LanguageMachines / PICCL

A set of workflows for corpus building through OCR, post-correction and normalisation
Other
48 stars 6 forks source link

"Process `ticclunk (1)` terminated with an error exit status (134)" from ticcl.nf #39

Closed willstout closed 6 years ago

willstout commented 6 years ago

I am getting an error when I try to run ticcl.nf with a folia.xml file I got from ocr.nf. I'm being led to believe this is an issue with the corpus.wordfreqlist.tsv file.
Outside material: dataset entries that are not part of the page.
(** C34: a datagram whose fragment number is not below its fragment count, for a
    message not yet known, is stored outside the fragment vector: undefined
    behaviour on network input. *)
Theorem hb_fragment_out_of_bounds {Handler} host (s : HighBandwidthSubscriber Handler) h body now :
  fragment_header_wf h -> bytes_ok body ->
  sub_partialMessages s !! messageId h = None ->
  totalFragments h <= fragmentNum h -> topicLen h <= zlen body ->
  processFragment host s (header_wire host h ++ body) (zlen (header_wire host h ++ body)) now = None.
Proof.
  intros Hh Hb Hnone Hoob Htl. pose proof (zlen_header_wire host h) as Hz.
  pose proof (zlen_nonneg body). destruct Hh as [? ? ? ? ?] eqn:Eh.
  unfold processFragment, sizeof_FragmentHeader. rewrite zlen_app, Hz.
  rewrite (proj2 (Z.ltb_ge _ _)) by lia. rewrite readHeader_wire, bind_ret by done.
  unfold lookupPartial. rewrite Hnone. cbn [default from_option id pm_fragments defaultPartialMessage
    pm_topic pm_received pm_total].
  rewrite Z.eqb_refl. cbn [negb]. rewrite decide_False by set_solver.
  assert (ptr_add (header_wire host h ++ body) 12 = body) as ->.
  { rewrite <- Hz. apply ptr_add_app. }
  replace (12 + zlen body - 12) with (zlen body) by lia.
  unfold storeFragment. cbn [pm_fragments]. destruct (Z.eqb_spec (fragmentNum h) 0).
  - rewrite (proj2 (Z.ltb_ge _ _)) by lia.
    destruct (slice_total body 0 (Z.to_nat (topicLen h))) as [t ->]; [lia..|]. rewrite bind_ret.
    destruct (slice_total body (topicLen h) (Z.to_nat (zlen body - topicLen h))) as [f ->]; [lia..|].
    rewrite bind_ret, vec_set_oob; [done|]. rewrite zlen_replicate. lia.
  - destruct (slice_total body 0 (Z.to_nat (zlen body))) as [f ->]; [lia..|].
    rewrite bind_ret, vec_set_oob; [done|]. rewrite zlen_replicate. lia.
Qed.
(** main() of the subscriber: what the main thread prints and, while it loops,
    what the receive thread prints in each of its rounds.  [started]: the clock
    when that thread starts. *)
Definition subscriberMain (env : StartEnv) (started : Z) (argv : list string) (polls : list PollResult)
    : list LogLine * option Outcome :=
  let '(ok, s, _) := HighBandwidthSubscriber.start env configured in
  if negb ok then (interfaceLines argv ++ [GPERROR "Failed to start subscriber" []], Some (Exited 1))
  else
    (interfaceLines argv ++ [GPINFO "Subscriber running. Press Ctrl+C to exit." []],
     '(_, _, calls) ← receiveLoop host s started polls;
     rounds ← mapM (call_handlers text map_order) calls;
     Some (Looping rounds)).
End subscriber.

(** * The publisher's traffic *)

Section traffic.
Context `{Protos (list Z)} (host : ByteOrder).

(** The messages that reach the wire. *)
Definition sendable (ms : list Message) : list Message := filter (λ m, is_Some (serialize m)) ms.

Definition wire (m : Message) : list Z * list Z := (bytes (topicOf m), default [] (serialize m)).

(** A message small enough for 65535 fragments. *)
Definition fits (m : Message) : Prop := ∀ w, serialize m = Some w -> bytes_ok w /\ zlen w <= 90000000.

Definition tester : HighBandwidthPublisher -> Prop := λ p,
  publisher_ok p /\ _name p = bytes "TestHb" /\ _mtu p = 1400.

Lemma topic_length m : 0 <= zlen (namespaced (bytes "TestHb") (bytes (topicOf m))) <= 22.
Proof. destruct m; vm_compute; split; congruence. Qed.

Lemma wire_ok p m : tester p -> is_Some (serialize m) -> fits m -> message_ok p (wire m).1 (wire m).2.
Proof.
  intros (Hp & Hname & Hmtu) [w Hw] Hf. destruct (Hf w Hw) as [Hb Hl]. pose proof (topic_length m) as Ht.
  unfold wire. rewrite Hw. cbn [fst snd default from_option id]. pose proof (zlen_nonneg w).
  split; rewrite ?Hname, ?Hmtu; try apply bytes_are_bytes; try done; try lia;
    change (2 ^ 62) with 4611686018427387904; try lia.
  unfold fragment_count, firstSpace.
  destruct (_ <? _); [|lia].
  assert ((zlen w - (1400 - 12 - zlen (namespaced (bytes "TestHb") (bytes (topicOf m)))) + (1400 - 12) - 1) / (1400 - 12)
    < 65534); [|lia]. apply Z.div_lt_upper_bound; lia.
Qed.

Lemma hb_publishAll_app p msgs1 msgs2 :
  publishAll host p (msgs1 ++ msgs2)
  = ('(p1, s1) ← publishAll host p msgs1; '(p2, s2) ← publishAll host p1 msgs2; Some (p2, s1 ++ s2)).
Proof.
  revert p. induction msgs1 as [|[t d] msgs1 IH]; intros p; cbn [publishAll app].
  - rewrite bind_ret. by destruct (publishAll host p msgs2) as [[]|].
  - destruct (publish host _ p t (Some d)) as [[[ok p1] sent]|]; [|done]. rewrite !bind_ret, IH.
    destruct (publishAll host p1 msgs1) as [[p2 s1]|]; [|done]. rewrite !bind_ret.
    by destruct (publishAll host p2 msgs2) as [[p3 s2]|].
Qed.

(** The state of the program that has published [ms], the first with [p0]. *)
Definition has_published (p0 : HighBandwidthPublisher) (ms : list Message) (s : Publisher) : Prop :=
  tester (pub s) /\ publishAll host p0 (wire <$> sendable ms) = Some (pub s, packets s).

#[local] Abbreviation all_sent := (λ _ _ : Z, true).

Lemma hb_publishMessage_step p0 ms m s :
  has_published p0 ms s -> fits m ->
  ∃ s', publishMessage host all_sent m s = Some s' /\ has_published p0 (ms ++ [m]) s' /\
    messageCount s' = messageCount s /\ pubLog s' = pubLog s ++ [publishedLine m].
Proof.
  intros [Ht Hall] Hf. unfold publishMessage, has_published, sendable in *. rewrite list.filter_app, fmap_app, hb_publishAll_app, Hall, bind_ret.
  destruct (serialize m) as [w|] eqn:Ew.
  - rewrite filter_cons_True by (by rewrite Ew). cbn [fmap list_fmap publishAll].
    pose proof (wire_ok (pub s) m Ht ltac:(by rewrite Ew) Hf) as Hok. unfold wire in *. rewrite Ew in *.
    cbn [fst snd default from_option id] in *. rewrite (publish_message_ok host _ _ _ Hok), !bind_ret.
    eexists. split; [done|]. cbn [pub packets messageCount pubLog]. split; [|done].
    split; [|].
    + destruct Ht as ([] & ? & ?). split; [|done]. split; try done. apply u32_bound.
    + do 3 f_equal. destruct (message_ok_topic _ _ _ Hok). destruct Hok as [[] _ _ _ _ _ _ _].
      destruct (fragments host _ w _ _) eqn:E; [|done]. exfalso. unfold fragments in E.
      apply (f_equal length) in E. rewrite length_fmap, length_seq in E.
      pose proof (fragment_count_pos (namespaced (_name (pub s)) (bytes (topicOf m))) w (_mtu (pub s) - 12)
        ltac:(lia) ltac:(done)). cbn in E. lia.
  - rewrite filter_cons_False by (rewrite Ew; by intros []). cbn [filter list_filter fmap list_fmap publishAll].
    rewrite bind_ret. unfold publish. destruct (_ || _); cbn; (eexists; split; [done|]);
      cbn [pub packets messageCount pubLog]; by rewrite !app_nil_r.
Qed.

Lemma publishMessages_step p0 ms ms' s :
  has_published p0 ms s -> Forall fits ms' ->
  ∃ s', publishMessages host all_sent ms' s = Some s' /\ has_published p0 (ms ++ ms') s' /\
    messageCount s' = messageCount s /\ pubLog s' = pubLog s ++ (publishedLine <$> ms').
Proof.
  intros Hs Hf. revert ms s Hs. induction Hf as [|m ms' Hm _ IH]; intros ms s Hs; cbn [publishMessages].
  - exists s. cbn. by rewrite !app_nil_r.
  - destruct (hb_publishMessage_step p0 ms m s Hs Hm) as (s1 & -> & H1 & H2 & H3). rewrite bind_ret.
    destruct (IH _ _ H1) as (s' & -> & H4 & H5 & H6). exists s'. rewrite H5, H2, H6, H3.
    rewrite <- (assoc_L (++)) in H4. rewrite <- (assoc_L (++)). done.
Qed.

Lemma hb_publisherLoop_traffic p0 ms passes s :
  has_published p0 ms s -> Forall fits (traffic passes (messageCount s)) ->
  0 <= messageCount s -> messageCount s + zlen passes < 2 ^ 31 ->
  ∃ s', publisherLoop host all_sent passes s = Some s' /\
    has_published p0 (ms ++ traffic passes (messageCount s)) s' /\
    messageCount s' = messageCount s + zlen passes /\
    pubLog s' = pubLog s ++ (publishedLine <$> traffic passes (messageCount s)).
Proof.
  revert ms s. induction passes as [|p passes IH]; intros ms s Hs Hf Hc Hl; cbn [publisherLoop traffic] in *.
  { exists s. cbn. rewrite !app_nil_r. change (zlen []) with 0. split_and!; try done. lia. }
  rewrite zlen_cons in Hl. pose proof (zlen_nonneg passes). apply Forall_app in Hf as [Hf1 Hf2].
  destruct (publishMessages_step p0 ms _ s Hs Hf1) as (s1 & E1 & H1 & H2 & H3).
  unfold loopBody, increment. rewrite E1, bind_ret, H2, (proj2 (Z.eqb_neq _ _)) by lia. rewrite !bind_ret.
  edestruct (IH (ms ++ passMessages p (messageCount s))) as (s' & E & H4 & H5 & H6);
    [..|exists s'; split; [exact E|]]; cbn [messageCount pub pubLog packets] in *; [done|done|lia|lia|].
  rewrite <- (assoc_L (++)) in H4. rewrite H5, H6, H3, fmap_app, zlen_cons, <- (assoc_L (++)).
  split; [done|]. split; [lia|done].
Qed.
End traffic.
(* ===== verification/DataHandler.v ===== *)
(** Thread-safe queue with listeners: src/libs/CommonUtils/DataHandler.h.

    The object is shared by the worker thread, any number of client threads and
    the thread that destroys it.  A state holds the members, a program counter
    for the worker and for the destructor, and the calls that have passed the test
    of [_stopFlag] but not yet taken their mutex: [signalling] those of signalData,
    [entered] those of registerListener and unregisterListener.  [exec] performs
    one atomic action of one thread; [None] means that the action is not
    enabled there (a mutex is held, a wait has not been notified).  The worker
    holds [_cvMutex] exactly at [WPred], [WPark] and [WTake]. *)

From Stdlib Require Import Sorted.
From S2P Require Import Prelude.

(** What a call of a listener does. *)
Inductive Outcome : Type := Returned | ThrewStd (what : string) | ThrewOther.

Section handler.
Context {T Listener : Type} (call : Listener -> T -> Outcome).

(** * State *)

(** [WTop]: before the test of the loop; [WLock]: before taking [_cvMutex];
    [WPred]: before the wait predicate; [WPark]: predicate false, before
    releasing the mutex and blocking; [WBlocked]: waiting; [WWoken]: notified,
    before retaking the mutex; [WTake]: the wait has returned; [WNotify d]:
    before notifyListeners(d); [WDone]: the thread has returned. *)
Inductive WorkerPc : Type :=
  | WTop | WLock | WPred | WPark | WBlocked | WWoken | WTake | WNotify (d : T) | WDone.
When I omit the optional parameter --corpusfreqlist I get

lamachine@0085222b6173:~$ ticcl.nf --inputdir /home/lamachine --lexicon /data/int/eng/eng.aspell.dict --alphabet /data/int/eng/eng.aspell.dict.lc.chars --charconfus /data/int/eng/eng.aspell.dict.c0.d2.confusion
N E X T F L O W  ~  version 0.30.2
Launching `/usr/local/bin/ticcl.nf` [dreamy_colden] - revision: 3bd4e988b7
--------------------------
TICCL Pipeline
--------------------------
[warm up] executor > local
[05/df5926] Submitted process > corpusfrequency (1)
[ef/85c258] Submitted process > corpusfrequency (2)
[af/61c201] Submitted process > ticclunk (1)
ERROR ~ Error executing process > 'ticclunk (1)'

Caused by:
  Process `ticclunk (1)` terminated with an error exit status (134)

Command executed:

  set +u
  if [ ! -z "" ]; then
      source /bin/activate
  fi
  set -u

  TICCL-unk --background "eng.aspell.dict" --artifrq 10000000 "corpus.wordfreqlist.tsv"

Command exit status:
  134

Command output:
  (empty)

Command error:
  terminate called after throwing an instance of 'std::runtime_error'
    what():  creating UniFilter: default_filter failed
  error in rules, line=-1 at postion: -1
  .command.sh: line 8:   551 Aborted                 TICCL-unk --background "eng.aspell.dict" --artifrq 10000000 "corpus.wordfreqlist.tsv"

Work dir:
  /home/lamachine/work/af/61c20118a7986818b0285e321ea881

Tip: when you have fixed the problem you can continue the execution appending to the nextflow command line the option `-resume`

 -- Check '.nextflow.log' file for details

and when I include --corpusfreqlist I get

lamachine@0085222b6173:~$ ticcl.nf --inputdir /home/lamachine --lexicon /data/int/eng/eng.aspell.dict --alphabet /data/int/eng/eng.aspell.dict.lc.chars --charconfus /data/int/eng/eng.aspell.dict.c0.d2.confusion --corpusfreqlist /home/lamachine/corpus.wordfreqlist.tsv
N E X T F L O W  ~  version 0.30.2
Launching `/usr/local/bin/ticcl.nf` [grave_dalembert] - revision: 3bd4e988b7
--------------------------
TICCL Pipeline
--------------------------
[warm up] executor > local
[27/88234a] Submitted process > ticclunk (1)
ERROR ~ Error executing process > 'ticclunk (1)'

Caused by:
  Process `ticclunk (1)` terminated with an error exit status (134)

Command executed:

  set +u
  if [ ! -z "" ]; then
      source /bin/activate
  fi
  set -u

  TICCL-unk --background "eng.aspell.dict" --artifrq 10000000 "corpus.wordfreqlist.tsv"

Command exit status:
  134

Command output:
  (empty)

Command error:
  terminate called after throwing an instance of 'std::runtime_error'
    what():  creating UniFilter: default_filter failed
  error in rules, line=-1 at postion: -1
  .command.sh: line 8:   637 Aborted                 TICCL-unk --background "eng.aspell.dict" --artifrq 10000000 "corpus.wordfreqlist.tsv"

Work dir:
  /home/lamachine/work/27/88234a21c792567fc01b34424bc2e3

Tip: you can replicate the issue by changing to the process work dir and entering the command `bash .command.run`

 -- Check '.nextflow.log' file for details

The error appears to be rooted in the corpus.wordfreqlist.tsv still. My few guesses are that eng.aspell.dict doesn't include some words that appear in corpus.wordfreqlist.tsv, but I'm not sure what kind of clean up program wouldn't account for incorrectly spelled words so I don't think that would be the case.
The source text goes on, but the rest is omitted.